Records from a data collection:
(* ===== verification/Crypto.v ===== *)
(** * Sealed envelopes

    [vgi-rpc/src/crypto.rs]: the XChaCha20-Poly1305 envelope every token of the
    system is sealed with. The cipher, SHA-256 and base64 are third-party code:
    the classes [Aead] and [Base64], with the contract of an ideal cipher in
    [AeadLaws]. A failed open carries no information: [None]. *)

From S2P Require Import Prelude Bytes.

Definition KEY_LEN : Z := 32.
Definition NONCE_LEN : Z := 24.
Definition TAG_LEN : Z := 16.
Definition VERSION_LEN : Z := 1.
Definition MIN_TOKEN_LEN : Z := VERSION_LEN + NONCE_LEN + TAG_LEN.

Class Aead := {
  (** key, nonce, associated data, message *)
  aead_encrypt : list byte → list byte → list byte → list byte → list byte;
  aead_decrypt : list byte → list byte → list byte → list byte → option (list byte);
  sha256 : list byte → list byte
}.

(** Round trip, room for the tag, authenticity (only ciphertexts of the message
    open, and to nothing else), and binding of the associated data and nonce. *)
Class AeadLaws `{Aead} := {
  aead_open_seal : ∀ k n a m, aead_decrypt k n a (aead_encrypt k n a m) = Some m;
  aead_length : ∀ k n a m, zlen m + TAG_LEN ≤ zlen (aead_encrypt k n a m);
  aead_authentic : ∀ k n a c m, aead_decrypt k n a c = Some m → c = aead_encrypt k n a m;
  aead_binds : ∀ k n a m n' a' m',
    aead_encrypt k n a m = aead_encrypt k n' a' m' → n' = n ∧ a' = a ∧ m' = m;
  sha256_len : ∀ m, zlen (sha256 m) = 32
}.

Class Base64 := {
  (** [STANDARD] *)
  b64_encode : list byte → list byte;
  b64_decode : list byte → option (list byte);
  (** [STANDARD_NO_PAD] decoding *)
  b64_nopad_decode : list byte → option (list byte);
  (** [URL_SAFE_NO_PAD], and the decoder that ignores trailing bits *)
  b64url_encode : list byte → list byte;
  b64url_decode : list byte → option (list byte);
  b64url_lax_decode : list byte → option (list byte)
}.

Definition b64url_char (b : byte) : bool :=
  is_ascii_alphanumeric b || bool_decide (b = x2d) || bool_decide (b = x5f).

Class Base64Laws `{Base64} := {
  b64_decode_encode : ∀ l, b64_decode (b64_encode l) = Some l;
  b64url_decode_encode : ∀ l, b64url_decode (b64url_encode l) = Some l;
  b64url_lax_decode_encode : ∀ l, b64url_lax_decode (b64url_encode l) = Some l;
  (** [URL_SAFE_NO_PAD] refuses padding and non-zero trailing bits. *)
  b64url_canonical : ∀ t l, b64url_decode t = Some l → t = b64url_encode l;
  b64url_alphabet : ∀ l, Forall (fun b => b64url_char b = true) (b64url_encode l);
  (** [ceil(4 n / 3)] characters *)
  b64url_length : ∀ l, zlen (b64url_encode l) = (4 * zlen l + 2) / 3
}.

Section Envelope.
Context `{Aead}.

Definition normalize_key (key : list byte) : list byte :=
  if zlen key =? KEY_LEN then key else sha256 key.

Definition seal_bytes_with_nonce (payload key aad : list byte) (version : byte) (nonce : list byte)
  : list byte :=
  let normalized := normalize_key key in
  version :: nonce ++ aead_encrypt normalized nonce aad payload.

(** [seal_bytes]: the nonce is drawn at random. *)
Definition seal_bytes (payload key aad : list byte) (version : byte) (random_nonce : list byte)
  : list byte :=
  seal_bytes_with_nonce payload key aad version random_nonce.

Definition open_bytes (token key aad : list byte) (version : byte) : res unit (list byte) :=
  if zlen token <? MIN_TOKEN_LEN then Err tt else
  v ← or_panic (znth token 0);
  if negb (bool_decide (v = version)) then Err tt else
  let normalized := normalize_key key in
  nonce ← or_panic (slice token VERSION_LEN (VERSION_LEN + NONCE_LEN));
  ciphertext ← or_panic (slice token (VERSION_LEN + NONCE_LEN) (zlen token));
  ok_or tt (aead_decrypt normalized nonce aad ciphertext).

Context `{Base64}.

Definition seal_base64 (payload key aad : list byte) (version : byte) (nonce : list byte) : list byte :=
  b64_encode (seal_bytes payload key aad version nonce).

Definition open_base64 (token key aad : list byte) (version : byte) : res unit (list byte) :=
  raw ← ok_or tt (b64_decode token); open_bytes raw key aad version.
End Envelope.

Section EnvelopeProps.
Context `{AeadLaws}.

Lemma normalize_key_len key : zlen (normalize_key key) = KEY_LEN.
Proof.
  unfold normalize_key. destruct (Z.eqb_spec (zlen key) KEY_LEN); [done|]. by rewrite sha256_len.
Qed.

(** The envelope of a nonce of the right length, as [open_bytes] sees it. *)
Lemma open_envelope v nonce ct key aad version :
  zlen nonce = NONCE_LEN →
  open_bytes (v :: nonce ++ ct) key aad version =
    if bool_decide (v = version) && (TAG_LEN <=? zlen ct)
    then ok_or tt (aead_decrypt (normalize_key key) nonce aad ct) else Err tt.
Proof.
  intros Hn. unfold open_bytes, MIN_TOKEN_LEN, VERSION_LEN, TAG_LEN in *.
  rewrite zlen_cons, zlen_app, Hn. unfold NONCE_LEN in *.
  destruct (Z.leb_spec 16 (zlen ct)), (Z.ltb_spec (1 + (24 + zlen ct)) (1 + 24 + 16)); try lia.
  2: { by rewrite andb_false_r. }
  rewrite andb_true_r. change (znth (v :: nonce ++ ct) 0) with (Some v). cbn [or_panic mbind res_bind].
  case_bool_decide; cbn [negb]; [|done].
  assert (slice (v :: nonce ++ ct) 1 (1 + 24) = Some nonce) as ->.
  { apply (slice_app [v] nonce ct); rewrite ?zlen_cons, ?zlen_nil; lia. }
  assert (slice (v :: nonce ++ ct) (1 + 24) (1 + (24 + zlen ct)) = Some ct) as ->; [|done].
  assert (v :: nonce ++ ct = ([v] ++ nonce) ++ ct ++ []) as -> by (by rewrite app_nil_r, <- app_assoc).
  apply slice_app; rewrite zlen_app, zlen_cons, zlen_nil; lia.
Qed.

Lemma open_seal payload key aad version nonce :
  zlen nonce = NONCE_LEN →
  open_bytes (seal_bytes_with_nonce payload key aad version nonce) key aad version = Ok payload.
Proof.
  intros Hn. unfold seal_bytes_with_nonce. rewrite open_envelope by done.
  rewrite bool_decide_eq_true_2 by done.
  destruct (Z.leb_spec TAG_LEN (zlen (aead_encrypt (normalize_key key) nonce aad payload))) as [_|Hlt].
  - cbn [andb]. by rewrite aead_open_seal.
  - pose proof (aead_length (normalize_key key) nonce aad payload). pose proof (zlen_nonneg payload). lia.
Qed.

(** A token long enough has the shape of an envelope. *)
Lemma envelope_split (token : list byte) :
  MIN_TOKEN_LEN ≤ zlen token →
  ∃ v nonce ct, token = v :: nonce ++ ct ∧ zlen nonce = NONCE_LEN ∧ TAG_LEN ≤ zlen ct.
Proof.
  intros Hl. unfold MIN_TOKEN_LEN, VERSION_LEN, NONCE_LEN, TAG_LEN in *.
  destruct token as [|v t]; [rewrite zlen_nil in Hl; lia|]. rewrite zlen_cons in Hl.
  exists v, (ztake 24 t), (zdrop 24 t). rewrite zlen_ztake, zlen_zdrop by lia.
  split_and!; [by rewrite ztake_zdrop|done|lia].
Qed.

Lemma open_authentic token key aad version payload :
  open_bytes token key aad version = Ok payload →
  ∃ nonce, zlen nonce = NONCE_LEN ∧ token = seal_bytes_with_nonce payload key aad version nonce.
Proof.
  intros E. destruct (decide (MIN_TOKEN_LEN ≤ zlen token)) as [Hl|Hl].
  2: { unfold open_bytes in E. destruct (Z.ltb_spec (zlen token) MIN_TOKEN_LEN); [done|lia]. }
  destruct (envelope_split token Hl) as (v & nonce & ct & -> & Hn & Ht).
  rewrite open_envelope in E by done. case_bool_decide; [|done].
  destruct (Z.leb_spec TAG_LEN (zlen ct)); [|done]. cbn [andb] in E.
  apply ok_or_Ok, aead_authentic in E. exists nonce. split; [done|]. subst. done.
Qed.

Lemma open_no_panic token key aad version : no_panic (open_bytes token key aad version).
Proof.
  destruct (decide (MIN_TOKEN_LEN ≤ zlen token)) as [Hl|Hl].
  - destruct (envelope_split token Hl) as (v & nonce & ct & -> & Hn & Ht).
    rewrite open_envelope by done. case_match; [apply ok_or_no_panic|done].
  - unfold open_bytes. destruct (Z.ltb_spec (zlen token) MIN_TOKEN_LEN); [done|lia].
Qed.

(** Opening what was sealed, under a possibly different context. *)
Lemma open_seal_other payload key aad version nonce aad' version' payload' :
  zlen nonce = NONCE_LEN →
  open_bytes (seal_bytes_with_nonce payload key aad version nonce) key aad' version' = Ok payload' →
  aad' = aad ∧ version' = version ∧ payload' = payload.
Proof.
  intros Hn (nonce' & Hn' & E)%open_authentic. unfold seal_bytes_with_nonce in E.
  injection E as Ev E. apply app_inj_1 in E as [-> E]; [|apply zlen_eq; congruence].
  apply aead_binds in E as (_ & -> & ->). done.
Qed.

(** The sealed envelope: what is sealed opens to the same payload under the
    same key, associated data and version, and to nothing under any other
    associated data or version; conversely a token that opens was sealed from
    exactly the payload it opens to, so an altered token does not open; no input
    makes opening panic. *)
Theorem seal_open_exact payload key aad version nonce :
  zlen nonce = NONCE_LEN →
  open_bytes (seal_bytes_with_nonce payload key aad version nonce) key aad version = Ok payload ∧
  (∀ aad' version', aad' ≠ aad ∨ version' ≠ version →
     open_bytes (seal_bytes_with_nonce payload key aad version nonce) key aad' version' = Err tt) ∧
  (∀ token p, open_bytes token key aad version = Ok p ↔
     ∃ n, zlen n = NONCE_LEN ∧ token = seal_bytes_with_nonce p key aad version n) ∧
  (∀ token, no_panic (open_bytes token key aad version)).
Proof.
  intros Hn. split; [by apply open_seal|]. split; [|split].
  - intros aad' version' Hd.
    pose proof (open_no_panic (seal_bytes_with_nonce payload key aad version nonce) key aad' version') as Hp.
    destruct (open_bytes _ key aad' version') as [p|[]|] eqn:E; [|done|done].
    apply open_seal_other in E as (-> & -> & _); [|done]. by destruct Hd.
  - intros token p. split; [apply open_authentic|]. intros (n & Hn' & ->). by apply open_seal.
  - intros token. apply open_no_panic.
Qed.
End EnvelopeProps.

(** ** An injective cipher

    Every field with its length in unary in front, so that a ciphertext determines
    the fields: the ideal the laws describe, without any secrecy. *)
Definition unary (l : list byte) : list byte := replicate (length l) xaa ++ [x00].
Definition framed (l : list byte) : list byte := unary l ++ l.

Lemma unary_inj l l' r r' : unary l ++ r = unary l' ++ r' → length l = length l' ∧ r = r'.
Proof.
  unfold unary. revert l'. induction l as [|b l IH]; intros [|b' l'] E; simpl in *; try done.
  - by injection E.
  - injection E as E. apply IH in E as [-> ->]. done.
Qed.

Lemma framed_inj l l' r r' : framed l ++ r = framed l' ++ r' → l = l' ∧ r = r'.
Proof.
  unfold framed. rewrite <- !app_assoc. intros [Hl E]%unary_inj. by apply app_inj_1 in E.
Qed.

Definition toy_prefix (k n a : list byte) : list byte :=
  replicate 16 x00 ++ framed k ++ framed n ++ framed a.

Definition toy_aead : Aead := {|
  aead_encrypt k n a m := toy_prefix k n a ++ m;
  aead_decrypt k n a c := strip_prefix (toy_prefix k n a) c;
  sha256 m := take 32 (rev m ++ replicate 32 x00) |}.

Lemma toy_aead_laws : @AeadLaws toy_aead.
Proof.
  split; cbn [aead_encrypt aead_decrypt sha256 toy_aead].
  - intros. apply strip_prefix_app.
  - intros. unfold toy_prefix. rewrite !zlen_app. change (zlen (replicate 16 x00)) with 16.
    unfold TAG_LEN. pose proof (zlen_nonneg (framed k)). pose proof (zlen_nonneg (framed n)).
    pose proof (zlen_nonneg (framed a)). pose proof (zlen_nonneg m). lia.
  - intros k n a c m E. by apply strip_prefix_Some in E.
  - intros k n a m n' a' m' E. unfold toy_prefix in E. rewrite <- !app_assoc in E.
    apply app_inv_head in E. apply framed_inj in E as [_ E]. apply framed_inj in E as [<- E].
    by apply framed_inj in E as [<- <-].
  - intros m. unfold zlen. rewrite length_take, length_app, length_replicate. lia.
Qed.

Definition demo_nonce : list byte := replicate 24 x07.

Lemma seal_open_exact_witness :
  open_bytes (H:=toy_aead) (seal_bytes_with_nonce (H:=toy_aead) (bs "hello") (bs "key") (bs "aad") x04 demo_nonce)
    (bs "key") (bs "aad") x04 = Ok (bs "hello").
Proof. apply (@seal_open_exact toy_aead toy_aead_laws). reflexivity. Defined.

• What is needed
Produce only the lines from the line containing "aad version nonce." through the line containing "unfold open_bytes in", inclusive of both, exactly as they stand in the entries above.

• Solution to the problem
  ∃ nonce, zlen nonce = NONCE_LEN ∧ token = seal_bytes_with_nonce payload key aad version nonce.
Proof.
  intros E. destruct (decide (MIN_TOKEN_LEN ≤ zlen token)) as [Hl|Hl].
  2: { unfold open_bytes in E. destruct (Z.ltb_spec (zlen token) MIN_TOKEN_LEN); [done|lia]. }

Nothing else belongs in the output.